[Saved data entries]
+++++
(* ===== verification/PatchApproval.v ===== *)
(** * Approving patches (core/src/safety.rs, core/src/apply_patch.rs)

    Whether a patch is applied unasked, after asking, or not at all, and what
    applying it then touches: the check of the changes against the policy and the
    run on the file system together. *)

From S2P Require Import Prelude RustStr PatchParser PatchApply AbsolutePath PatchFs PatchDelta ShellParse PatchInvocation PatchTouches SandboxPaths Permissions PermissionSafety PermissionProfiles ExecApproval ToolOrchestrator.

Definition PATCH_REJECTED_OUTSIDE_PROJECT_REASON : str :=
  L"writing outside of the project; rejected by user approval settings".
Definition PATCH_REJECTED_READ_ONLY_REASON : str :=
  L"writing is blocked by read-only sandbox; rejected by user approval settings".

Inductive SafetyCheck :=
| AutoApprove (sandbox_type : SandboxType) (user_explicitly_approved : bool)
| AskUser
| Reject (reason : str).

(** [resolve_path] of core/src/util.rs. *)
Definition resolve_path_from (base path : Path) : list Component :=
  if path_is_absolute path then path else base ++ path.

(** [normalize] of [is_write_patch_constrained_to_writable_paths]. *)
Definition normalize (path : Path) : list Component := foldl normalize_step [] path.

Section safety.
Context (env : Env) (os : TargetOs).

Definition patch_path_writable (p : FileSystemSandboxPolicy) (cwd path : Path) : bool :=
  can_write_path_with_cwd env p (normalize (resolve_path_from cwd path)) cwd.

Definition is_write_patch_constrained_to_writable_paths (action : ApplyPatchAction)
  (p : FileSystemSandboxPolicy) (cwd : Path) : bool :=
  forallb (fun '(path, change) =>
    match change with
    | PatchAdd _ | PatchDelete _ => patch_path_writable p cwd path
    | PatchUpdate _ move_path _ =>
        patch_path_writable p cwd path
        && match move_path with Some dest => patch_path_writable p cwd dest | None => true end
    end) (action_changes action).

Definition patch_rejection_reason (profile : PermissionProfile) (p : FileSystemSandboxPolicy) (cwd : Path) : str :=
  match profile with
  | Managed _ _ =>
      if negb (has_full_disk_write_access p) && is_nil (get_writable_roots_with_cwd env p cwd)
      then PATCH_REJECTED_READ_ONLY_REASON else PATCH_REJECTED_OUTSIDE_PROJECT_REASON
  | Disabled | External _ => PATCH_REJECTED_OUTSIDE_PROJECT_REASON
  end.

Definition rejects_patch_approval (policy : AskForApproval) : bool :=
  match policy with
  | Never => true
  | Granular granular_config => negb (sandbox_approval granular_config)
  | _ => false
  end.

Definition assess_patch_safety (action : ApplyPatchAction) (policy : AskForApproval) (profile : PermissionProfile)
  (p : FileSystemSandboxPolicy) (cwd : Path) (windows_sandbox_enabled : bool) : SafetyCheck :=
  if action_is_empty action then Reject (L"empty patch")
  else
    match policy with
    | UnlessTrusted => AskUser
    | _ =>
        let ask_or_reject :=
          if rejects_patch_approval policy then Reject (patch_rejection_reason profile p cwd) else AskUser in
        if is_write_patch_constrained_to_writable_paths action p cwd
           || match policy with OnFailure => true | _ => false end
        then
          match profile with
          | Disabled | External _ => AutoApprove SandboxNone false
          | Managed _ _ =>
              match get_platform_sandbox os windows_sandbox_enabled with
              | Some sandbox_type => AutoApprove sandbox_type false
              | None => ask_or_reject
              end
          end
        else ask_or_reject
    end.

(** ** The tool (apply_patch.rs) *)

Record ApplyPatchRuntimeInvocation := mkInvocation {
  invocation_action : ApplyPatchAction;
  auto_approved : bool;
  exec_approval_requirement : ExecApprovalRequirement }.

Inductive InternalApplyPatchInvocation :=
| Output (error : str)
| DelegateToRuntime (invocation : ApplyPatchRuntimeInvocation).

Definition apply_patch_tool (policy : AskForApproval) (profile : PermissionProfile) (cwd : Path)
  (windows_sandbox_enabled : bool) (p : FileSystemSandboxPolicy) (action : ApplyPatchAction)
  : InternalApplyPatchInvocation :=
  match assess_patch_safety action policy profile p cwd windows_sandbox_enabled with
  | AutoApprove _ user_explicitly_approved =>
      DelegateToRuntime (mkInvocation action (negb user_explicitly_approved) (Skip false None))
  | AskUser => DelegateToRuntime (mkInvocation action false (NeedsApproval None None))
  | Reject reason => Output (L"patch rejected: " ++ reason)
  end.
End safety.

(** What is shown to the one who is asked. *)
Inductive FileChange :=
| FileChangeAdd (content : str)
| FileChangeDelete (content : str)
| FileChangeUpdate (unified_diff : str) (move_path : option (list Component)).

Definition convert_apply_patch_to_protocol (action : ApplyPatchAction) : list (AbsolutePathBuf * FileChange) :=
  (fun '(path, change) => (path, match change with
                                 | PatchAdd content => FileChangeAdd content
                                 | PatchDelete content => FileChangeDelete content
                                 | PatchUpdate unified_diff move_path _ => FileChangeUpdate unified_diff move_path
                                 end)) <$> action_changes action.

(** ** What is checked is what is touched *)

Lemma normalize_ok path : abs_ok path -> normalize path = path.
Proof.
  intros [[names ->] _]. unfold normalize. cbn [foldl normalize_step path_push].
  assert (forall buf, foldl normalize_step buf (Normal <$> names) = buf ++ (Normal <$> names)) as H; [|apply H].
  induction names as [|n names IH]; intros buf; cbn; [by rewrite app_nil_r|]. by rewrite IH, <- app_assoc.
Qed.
+++++
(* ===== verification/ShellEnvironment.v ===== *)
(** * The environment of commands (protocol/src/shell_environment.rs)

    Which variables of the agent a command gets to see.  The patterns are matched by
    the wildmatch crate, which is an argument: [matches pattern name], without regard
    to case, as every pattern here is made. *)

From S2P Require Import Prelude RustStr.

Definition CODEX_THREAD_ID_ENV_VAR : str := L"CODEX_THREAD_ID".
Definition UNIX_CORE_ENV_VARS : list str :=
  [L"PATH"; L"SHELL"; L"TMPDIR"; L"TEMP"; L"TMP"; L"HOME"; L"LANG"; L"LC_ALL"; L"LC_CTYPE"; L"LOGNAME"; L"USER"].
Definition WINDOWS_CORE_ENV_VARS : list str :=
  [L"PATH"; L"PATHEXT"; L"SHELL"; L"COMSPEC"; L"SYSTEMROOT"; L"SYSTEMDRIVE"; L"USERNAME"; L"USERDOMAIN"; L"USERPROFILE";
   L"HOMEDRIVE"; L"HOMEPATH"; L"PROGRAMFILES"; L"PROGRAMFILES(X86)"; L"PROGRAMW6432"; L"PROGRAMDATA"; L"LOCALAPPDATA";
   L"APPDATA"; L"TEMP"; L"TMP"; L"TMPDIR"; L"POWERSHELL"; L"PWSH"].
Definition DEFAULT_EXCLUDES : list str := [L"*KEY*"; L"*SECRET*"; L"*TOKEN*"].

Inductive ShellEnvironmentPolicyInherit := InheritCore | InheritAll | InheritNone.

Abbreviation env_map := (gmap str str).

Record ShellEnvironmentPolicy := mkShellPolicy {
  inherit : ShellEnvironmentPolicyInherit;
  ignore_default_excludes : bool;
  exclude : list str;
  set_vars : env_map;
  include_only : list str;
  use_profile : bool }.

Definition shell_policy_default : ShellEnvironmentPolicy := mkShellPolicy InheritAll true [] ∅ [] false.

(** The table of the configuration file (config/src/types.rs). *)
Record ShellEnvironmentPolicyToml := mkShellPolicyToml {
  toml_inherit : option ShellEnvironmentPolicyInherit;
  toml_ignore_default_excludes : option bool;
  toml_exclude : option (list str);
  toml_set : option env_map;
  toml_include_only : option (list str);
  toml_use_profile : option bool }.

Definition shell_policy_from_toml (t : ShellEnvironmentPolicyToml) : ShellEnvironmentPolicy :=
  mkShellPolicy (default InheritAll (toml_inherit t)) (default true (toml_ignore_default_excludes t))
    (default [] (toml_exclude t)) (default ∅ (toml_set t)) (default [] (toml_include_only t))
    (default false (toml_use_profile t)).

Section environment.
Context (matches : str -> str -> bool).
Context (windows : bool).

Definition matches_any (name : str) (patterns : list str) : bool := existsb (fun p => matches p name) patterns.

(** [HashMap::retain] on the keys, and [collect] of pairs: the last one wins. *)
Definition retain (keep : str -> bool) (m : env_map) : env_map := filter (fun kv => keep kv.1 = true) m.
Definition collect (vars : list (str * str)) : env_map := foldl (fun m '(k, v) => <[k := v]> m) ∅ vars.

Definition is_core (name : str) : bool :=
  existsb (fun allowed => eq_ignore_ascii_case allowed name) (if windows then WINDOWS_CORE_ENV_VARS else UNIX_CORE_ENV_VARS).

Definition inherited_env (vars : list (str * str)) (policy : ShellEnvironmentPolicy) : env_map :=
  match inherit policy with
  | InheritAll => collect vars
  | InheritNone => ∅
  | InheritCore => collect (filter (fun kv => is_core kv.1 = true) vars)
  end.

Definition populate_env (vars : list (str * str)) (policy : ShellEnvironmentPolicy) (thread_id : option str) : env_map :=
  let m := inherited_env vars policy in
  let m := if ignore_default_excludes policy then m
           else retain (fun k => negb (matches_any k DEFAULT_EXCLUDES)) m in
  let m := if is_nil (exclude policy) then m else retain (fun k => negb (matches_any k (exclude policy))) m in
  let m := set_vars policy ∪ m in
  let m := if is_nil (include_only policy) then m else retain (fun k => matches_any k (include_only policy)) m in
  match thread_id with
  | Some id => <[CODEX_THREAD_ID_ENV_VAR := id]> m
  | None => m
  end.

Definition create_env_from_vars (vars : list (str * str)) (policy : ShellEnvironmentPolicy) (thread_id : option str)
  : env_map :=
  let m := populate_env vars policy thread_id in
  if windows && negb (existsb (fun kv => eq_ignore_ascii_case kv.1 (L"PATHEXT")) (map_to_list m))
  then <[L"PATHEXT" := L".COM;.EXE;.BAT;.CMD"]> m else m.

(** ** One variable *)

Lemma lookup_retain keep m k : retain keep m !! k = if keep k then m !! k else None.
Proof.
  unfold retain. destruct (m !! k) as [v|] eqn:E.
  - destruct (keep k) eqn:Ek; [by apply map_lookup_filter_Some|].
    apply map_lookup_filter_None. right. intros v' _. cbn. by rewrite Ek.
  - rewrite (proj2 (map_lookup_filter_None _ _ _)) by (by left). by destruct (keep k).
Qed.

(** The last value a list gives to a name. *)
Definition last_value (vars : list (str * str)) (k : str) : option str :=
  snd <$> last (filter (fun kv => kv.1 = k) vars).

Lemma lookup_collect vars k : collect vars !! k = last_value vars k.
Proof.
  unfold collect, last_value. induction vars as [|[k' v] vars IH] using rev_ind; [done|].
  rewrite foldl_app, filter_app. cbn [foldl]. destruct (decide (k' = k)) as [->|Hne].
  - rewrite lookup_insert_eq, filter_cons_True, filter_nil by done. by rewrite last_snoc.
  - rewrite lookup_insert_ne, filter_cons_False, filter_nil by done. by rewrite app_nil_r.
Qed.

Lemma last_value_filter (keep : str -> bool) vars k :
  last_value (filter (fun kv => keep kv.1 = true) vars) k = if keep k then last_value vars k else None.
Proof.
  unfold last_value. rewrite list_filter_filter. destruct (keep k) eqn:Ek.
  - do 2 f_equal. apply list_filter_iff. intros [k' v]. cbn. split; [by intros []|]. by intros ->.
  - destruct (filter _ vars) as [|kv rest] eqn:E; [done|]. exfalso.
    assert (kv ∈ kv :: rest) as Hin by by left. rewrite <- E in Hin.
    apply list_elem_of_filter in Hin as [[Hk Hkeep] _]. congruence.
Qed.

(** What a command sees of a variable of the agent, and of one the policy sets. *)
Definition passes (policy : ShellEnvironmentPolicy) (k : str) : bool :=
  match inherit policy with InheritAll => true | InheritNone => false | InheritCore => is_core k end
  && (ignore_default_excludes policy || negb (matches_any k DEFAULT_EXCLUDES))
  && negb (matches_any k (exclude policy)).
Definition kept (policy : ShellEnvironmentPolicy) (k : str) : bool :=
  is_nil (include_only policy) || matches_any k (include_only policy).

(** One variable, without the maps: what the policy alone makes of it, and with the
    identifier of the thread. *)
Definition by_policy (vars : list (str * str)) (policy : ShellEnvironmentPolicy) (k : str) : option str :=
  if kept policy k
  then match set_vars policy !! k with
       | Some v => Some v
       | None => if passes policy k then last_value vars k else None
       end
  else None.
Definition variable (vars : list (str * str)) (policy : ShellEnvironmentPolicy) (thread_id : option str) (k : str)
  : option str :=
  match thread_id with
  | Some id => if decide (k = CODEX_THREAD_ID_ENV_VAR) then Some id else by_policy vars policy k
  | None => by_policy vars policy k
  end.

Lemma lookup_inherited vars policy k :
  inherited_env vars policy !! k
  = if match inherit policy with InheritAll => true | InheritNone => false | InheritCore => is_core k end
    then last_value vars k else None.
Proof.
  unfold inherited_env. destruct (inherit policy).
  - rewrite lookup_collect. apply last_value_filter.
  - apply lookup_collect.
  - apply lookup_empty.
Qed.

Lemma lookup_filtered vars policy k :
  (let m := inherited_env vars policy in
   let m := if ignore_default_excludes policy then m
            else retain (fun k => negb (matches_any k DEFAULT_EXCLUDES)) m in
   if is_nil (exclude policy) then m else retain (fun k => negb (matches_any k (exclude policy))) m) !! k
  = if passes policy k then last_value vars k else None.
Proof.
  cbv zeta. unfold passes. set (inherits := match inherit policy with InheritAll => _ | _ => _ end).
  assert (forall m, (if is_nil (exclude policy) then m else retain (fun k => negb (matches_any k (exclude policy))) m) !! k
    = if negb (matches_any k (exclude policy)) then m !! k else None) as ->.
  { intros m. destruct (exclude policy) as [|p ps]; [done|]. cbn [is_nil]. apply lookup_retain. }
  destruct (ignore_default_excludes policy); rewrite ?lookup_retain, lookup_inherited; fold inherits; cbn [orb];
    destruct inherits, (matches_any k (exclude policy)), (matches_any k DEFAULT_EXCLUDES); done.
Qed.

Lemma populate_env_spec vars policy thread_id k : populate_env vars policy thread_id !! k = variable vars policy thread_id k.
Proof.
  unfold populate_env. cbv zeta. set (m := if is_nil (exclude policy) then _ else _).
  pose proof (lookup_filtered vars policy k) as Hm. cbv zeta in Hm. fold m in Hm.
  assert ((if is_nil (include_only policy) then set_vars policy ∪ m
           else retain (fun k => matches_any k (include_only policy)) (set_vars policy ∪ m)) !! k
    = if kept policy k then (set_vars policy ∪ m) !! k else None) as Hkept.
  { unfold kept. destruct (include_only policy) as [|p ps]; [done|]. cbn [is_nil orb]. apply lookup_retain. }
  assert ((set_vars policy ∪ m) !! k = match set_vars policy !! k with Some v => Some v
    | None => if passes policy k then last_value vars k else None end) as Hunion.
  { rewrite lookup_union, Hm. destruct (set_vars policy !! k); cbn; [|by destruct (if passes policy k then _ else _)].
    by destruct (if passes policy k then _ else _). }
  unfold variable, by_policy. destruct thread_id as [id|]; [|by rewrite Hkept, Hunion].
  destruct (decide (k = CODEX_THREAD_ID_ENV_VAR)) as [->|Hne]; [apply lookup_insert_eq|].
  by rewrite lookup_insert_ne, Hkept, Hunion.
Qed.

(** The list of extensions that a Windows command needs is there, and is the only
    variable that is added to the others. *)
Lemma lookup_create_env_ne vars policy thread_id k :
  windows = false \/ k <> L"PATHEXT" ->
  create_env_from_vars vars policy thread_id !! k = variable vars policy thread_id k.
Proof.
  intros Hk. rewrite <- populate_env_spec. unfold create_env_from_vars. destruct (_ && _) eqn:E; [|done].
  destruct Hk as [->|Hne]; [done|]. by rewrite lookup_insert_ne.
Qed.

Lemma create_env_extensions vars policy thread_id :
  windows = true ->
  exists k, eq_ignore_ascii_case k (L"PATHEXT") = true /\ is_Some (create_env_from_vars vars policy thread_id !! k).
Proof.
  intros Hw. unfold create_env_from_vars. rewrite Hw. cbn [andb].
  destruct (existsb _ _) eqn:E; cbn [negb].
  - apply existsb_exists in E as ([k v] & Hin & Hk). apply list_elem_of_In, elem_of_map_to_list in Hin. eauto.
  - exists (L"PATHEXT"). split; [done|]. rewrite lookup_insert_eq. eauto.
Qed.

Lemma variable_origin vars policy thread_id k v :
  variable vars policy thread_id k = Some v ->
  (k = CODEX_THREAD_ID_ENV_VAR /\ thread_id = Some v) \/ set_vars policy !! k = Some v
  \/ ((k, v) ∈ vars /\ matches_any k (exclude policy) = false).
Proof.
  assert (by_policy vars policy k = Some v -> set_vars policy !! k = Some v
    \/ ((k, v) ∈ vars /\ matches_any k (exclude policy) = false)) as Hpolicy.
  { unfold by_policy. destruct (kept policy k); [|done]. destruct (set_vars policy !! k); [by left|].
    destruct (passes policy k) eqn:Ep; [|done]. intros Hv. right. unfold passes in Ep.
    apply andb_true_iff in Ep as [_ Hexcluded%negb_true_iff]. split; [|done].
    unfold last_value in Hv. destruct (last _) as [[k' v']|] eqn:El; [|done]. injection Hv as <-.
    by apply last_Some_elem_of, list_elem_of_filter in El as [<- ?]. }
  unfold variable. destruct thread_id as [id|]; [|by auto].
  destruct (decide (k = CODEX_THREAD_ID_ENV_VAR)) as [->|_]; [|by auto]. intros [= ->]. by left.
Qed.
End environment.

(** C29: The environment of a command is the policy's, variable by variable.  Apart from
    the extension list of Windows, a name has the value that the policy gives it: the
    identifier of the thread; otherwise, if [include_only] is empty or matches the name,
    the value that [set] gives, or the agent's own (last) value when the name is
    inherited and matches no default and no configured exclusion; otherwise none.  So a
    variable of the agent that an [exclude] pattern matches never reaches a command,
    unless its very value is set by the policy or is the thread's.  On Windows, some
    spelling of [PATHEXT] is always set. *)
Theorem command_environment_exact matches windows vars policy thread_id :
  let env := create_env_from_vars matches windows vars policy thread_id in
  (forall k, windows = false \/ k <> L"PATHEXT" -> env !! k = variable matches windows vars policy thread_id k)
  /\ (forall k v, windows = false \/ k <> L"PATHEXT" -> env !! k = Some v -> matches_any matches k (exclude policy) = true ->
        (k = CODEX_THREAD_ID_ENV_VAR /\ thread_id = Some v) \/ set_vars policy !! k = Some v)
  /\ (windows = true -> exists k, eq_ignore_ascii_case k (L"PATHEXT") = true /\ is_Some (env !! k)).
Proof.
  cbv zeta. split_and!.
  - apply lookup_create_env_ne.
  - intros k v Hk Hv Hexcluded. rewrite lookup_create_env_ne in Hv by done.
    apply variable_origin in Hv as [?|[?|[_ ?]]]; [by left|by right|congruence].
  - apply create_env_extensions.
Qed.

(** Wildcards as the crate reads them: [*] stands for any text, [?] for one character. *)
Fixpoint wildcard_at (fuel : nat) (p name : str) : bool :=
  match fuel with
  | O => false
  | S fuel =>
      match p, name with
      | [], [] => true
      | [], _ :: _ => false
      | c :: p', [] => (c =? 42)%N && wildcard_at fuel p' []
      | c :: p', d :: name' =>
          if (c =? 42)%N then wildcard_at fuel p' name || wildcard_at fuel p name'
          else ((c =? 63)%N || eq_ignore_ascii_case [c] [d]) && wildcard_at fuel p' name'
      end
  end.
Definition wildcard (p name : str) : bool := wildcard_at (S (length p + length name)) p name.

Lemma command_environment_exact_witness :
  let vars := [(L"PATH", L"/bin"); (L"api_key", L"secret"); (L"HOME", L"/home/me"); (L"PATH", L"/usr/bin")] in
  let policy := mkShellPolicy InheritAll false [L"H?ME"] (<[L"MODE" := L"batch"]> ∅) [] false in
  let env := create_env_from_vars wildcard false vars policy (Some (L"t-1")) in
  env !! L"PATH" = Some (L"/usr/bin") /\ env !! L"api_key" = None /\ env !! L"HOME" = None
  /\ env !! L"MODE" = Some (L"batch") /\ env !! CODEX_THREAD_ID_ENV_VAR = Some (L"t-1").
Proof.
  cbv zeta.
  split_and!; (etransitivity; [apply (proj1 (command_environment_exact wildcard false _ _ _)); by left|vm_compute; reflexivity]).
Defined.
+++++
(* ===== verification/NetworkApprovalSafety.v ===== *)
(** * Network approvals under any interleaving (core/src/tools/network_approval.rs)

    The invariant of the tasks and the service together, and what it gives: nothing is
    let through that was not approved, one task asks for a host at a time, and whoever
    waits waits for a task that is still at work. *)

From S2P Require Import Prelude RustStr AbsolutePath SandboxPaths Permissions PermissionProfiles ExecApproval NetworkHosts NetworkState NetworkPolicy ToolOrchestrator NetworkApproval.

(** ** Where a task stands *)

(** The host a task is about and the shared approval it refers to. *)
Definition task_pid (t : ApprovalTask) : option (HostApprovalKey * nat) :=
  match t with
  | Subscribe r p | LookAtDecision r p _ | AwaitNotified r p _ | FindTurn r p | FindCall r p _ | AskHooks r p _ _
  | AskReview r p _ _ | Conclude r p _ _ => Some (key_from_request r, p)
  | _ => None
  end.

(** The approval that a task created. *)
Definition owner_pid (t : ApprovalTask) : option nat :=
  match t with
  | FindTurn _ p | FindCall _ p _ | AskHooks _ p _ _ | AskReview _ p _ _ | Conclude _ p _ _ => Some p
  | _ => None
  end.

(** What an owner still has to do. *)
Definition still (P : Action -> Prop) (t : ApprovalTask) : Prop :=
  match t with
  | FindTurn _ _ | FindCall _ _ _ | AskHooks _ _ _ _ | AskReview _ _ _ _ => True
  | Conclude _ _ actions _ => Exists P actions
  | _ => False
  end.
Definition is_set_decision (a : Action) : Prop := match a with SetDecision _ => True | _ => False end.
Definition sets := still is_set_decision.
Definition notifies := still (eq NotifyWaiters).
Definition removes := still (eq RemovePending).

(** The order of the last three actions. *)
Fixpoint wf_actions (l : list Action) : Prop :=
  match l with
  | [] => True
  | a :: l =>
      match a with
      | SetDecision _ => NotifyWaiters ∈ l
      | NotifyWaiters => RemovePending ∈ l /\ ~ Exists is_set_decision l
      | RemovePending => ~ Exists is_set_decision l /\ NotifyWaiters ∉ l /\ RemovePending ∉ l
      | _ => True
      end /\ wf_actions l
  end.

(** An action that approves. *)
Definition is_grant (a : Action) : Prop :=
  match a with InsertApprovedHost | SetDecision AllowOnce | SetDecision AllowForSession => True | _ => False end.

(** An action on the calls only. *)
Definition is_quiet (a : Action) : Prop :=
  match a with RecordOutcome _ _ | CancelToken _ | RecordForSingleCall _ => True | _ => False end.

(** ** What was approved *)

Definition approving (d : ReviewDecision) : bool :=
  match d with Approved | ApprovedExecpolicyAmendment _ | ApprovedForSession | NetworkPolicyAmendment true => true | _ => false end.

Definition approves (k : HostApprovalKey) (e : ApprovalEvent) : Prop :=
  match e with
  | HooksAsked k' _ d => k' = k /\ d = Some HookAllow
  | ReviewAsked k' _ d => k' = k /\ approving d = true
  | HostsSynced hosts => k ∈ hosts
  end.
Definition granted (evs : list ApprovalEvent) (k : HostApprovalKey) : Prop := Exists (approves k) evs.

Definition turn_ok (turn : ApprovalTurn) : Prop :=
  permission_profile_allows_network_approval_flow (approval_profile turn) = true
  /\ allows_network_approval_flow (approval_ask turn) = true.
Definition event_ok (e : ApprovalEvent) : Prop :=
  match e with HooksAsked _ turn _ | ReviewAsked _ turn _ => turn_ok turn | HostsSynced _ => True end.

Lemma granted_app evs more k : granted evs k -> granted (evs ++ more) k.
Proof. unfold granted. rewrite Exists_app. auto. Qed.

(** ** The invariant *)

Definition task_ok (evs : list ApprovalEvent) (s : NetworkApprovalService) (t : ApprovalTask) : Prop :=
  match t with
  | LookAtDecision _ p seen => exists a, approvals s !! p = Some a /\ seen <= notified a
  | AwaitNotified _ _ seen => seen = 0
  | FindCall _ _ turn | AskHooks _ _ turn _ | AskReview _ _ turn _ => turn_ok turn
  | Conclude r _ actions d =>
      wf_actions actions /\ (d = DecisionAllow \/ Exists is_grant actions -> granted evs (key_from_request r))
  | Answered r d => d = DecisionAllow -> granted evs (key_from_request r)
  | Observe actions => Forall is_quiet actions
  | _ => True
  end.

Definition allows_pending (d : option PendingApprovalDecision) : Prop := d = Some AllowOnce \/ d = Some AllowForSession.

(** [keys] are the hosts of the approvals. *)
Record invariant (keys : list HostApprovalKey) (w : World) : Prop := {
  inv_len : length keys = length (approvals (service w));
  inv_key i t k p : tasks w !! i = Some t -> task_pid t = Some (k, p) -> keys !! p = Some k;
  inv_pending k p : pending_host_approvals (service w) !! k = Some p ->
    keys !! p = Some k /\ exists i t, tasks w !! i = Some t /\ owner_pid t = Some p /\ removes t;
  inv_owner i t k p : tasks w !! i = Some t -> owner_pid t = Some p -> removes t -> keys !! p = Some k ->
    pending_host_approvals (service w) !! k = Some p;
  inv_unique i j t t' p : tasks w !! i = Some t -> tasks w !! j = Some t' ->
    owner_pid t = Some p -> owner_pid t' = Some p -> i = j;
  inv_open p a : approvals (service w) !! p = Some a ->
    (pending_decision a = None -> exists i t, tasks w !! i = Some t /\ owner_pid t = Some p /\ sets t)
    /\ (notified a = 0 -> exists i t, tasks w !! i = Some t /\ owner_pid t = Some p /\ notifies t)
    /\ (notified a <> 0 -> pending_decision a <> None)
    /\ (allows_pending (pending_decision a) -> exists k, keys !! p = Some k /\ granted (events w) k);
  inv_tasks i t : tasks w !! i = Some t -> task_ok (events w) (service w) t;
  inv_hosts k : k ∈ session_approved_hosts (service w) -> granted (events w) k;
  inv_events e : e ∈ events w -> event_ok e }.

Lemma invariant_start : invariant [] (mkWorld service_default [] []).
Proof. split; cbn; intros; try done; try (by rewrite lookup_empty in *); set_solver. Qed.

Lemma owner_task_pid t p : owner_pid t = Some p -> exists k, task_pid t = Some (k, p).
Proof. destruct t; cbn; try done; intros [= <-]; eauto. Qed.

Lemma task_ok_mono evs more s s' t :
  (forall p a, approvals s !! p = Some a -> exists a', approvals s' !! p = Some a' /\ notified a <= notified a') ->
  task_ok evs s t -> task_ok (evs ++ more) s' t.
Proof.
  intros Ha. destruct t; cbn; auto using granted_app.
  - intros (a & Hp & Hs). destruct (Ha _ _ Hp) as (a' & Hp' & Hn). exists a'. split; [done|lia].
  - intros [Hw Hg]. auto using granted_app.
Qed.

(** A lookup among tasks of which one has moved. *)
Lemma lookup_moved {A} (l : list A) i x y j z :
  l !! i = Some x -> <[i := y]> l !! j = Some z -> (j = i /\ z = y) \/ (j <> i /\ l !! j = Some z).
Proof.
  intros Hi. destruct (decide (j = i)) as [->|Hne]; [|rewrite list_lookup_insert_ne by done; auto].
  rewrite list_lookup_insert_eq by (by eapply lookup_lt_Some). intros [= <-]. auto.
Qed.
+++++
(INSTRUCTIONS TO FOLLOW): Write out only the lines that run from the line containing "(* ===== verification/PatchApproval.v" through the line containing "applying it then", both included, exactly as they appear above.

(RESPONSE BELOW):
(* ===== verification/PatchApproval.v ===== *)
(** * Approving patches (core/src/safety.rs, core/src/apply_patch.rs)

    Whether a patch is applied unasked, after asking, or not at all, and what
    applying it then touches: the check of the changes against the policy and the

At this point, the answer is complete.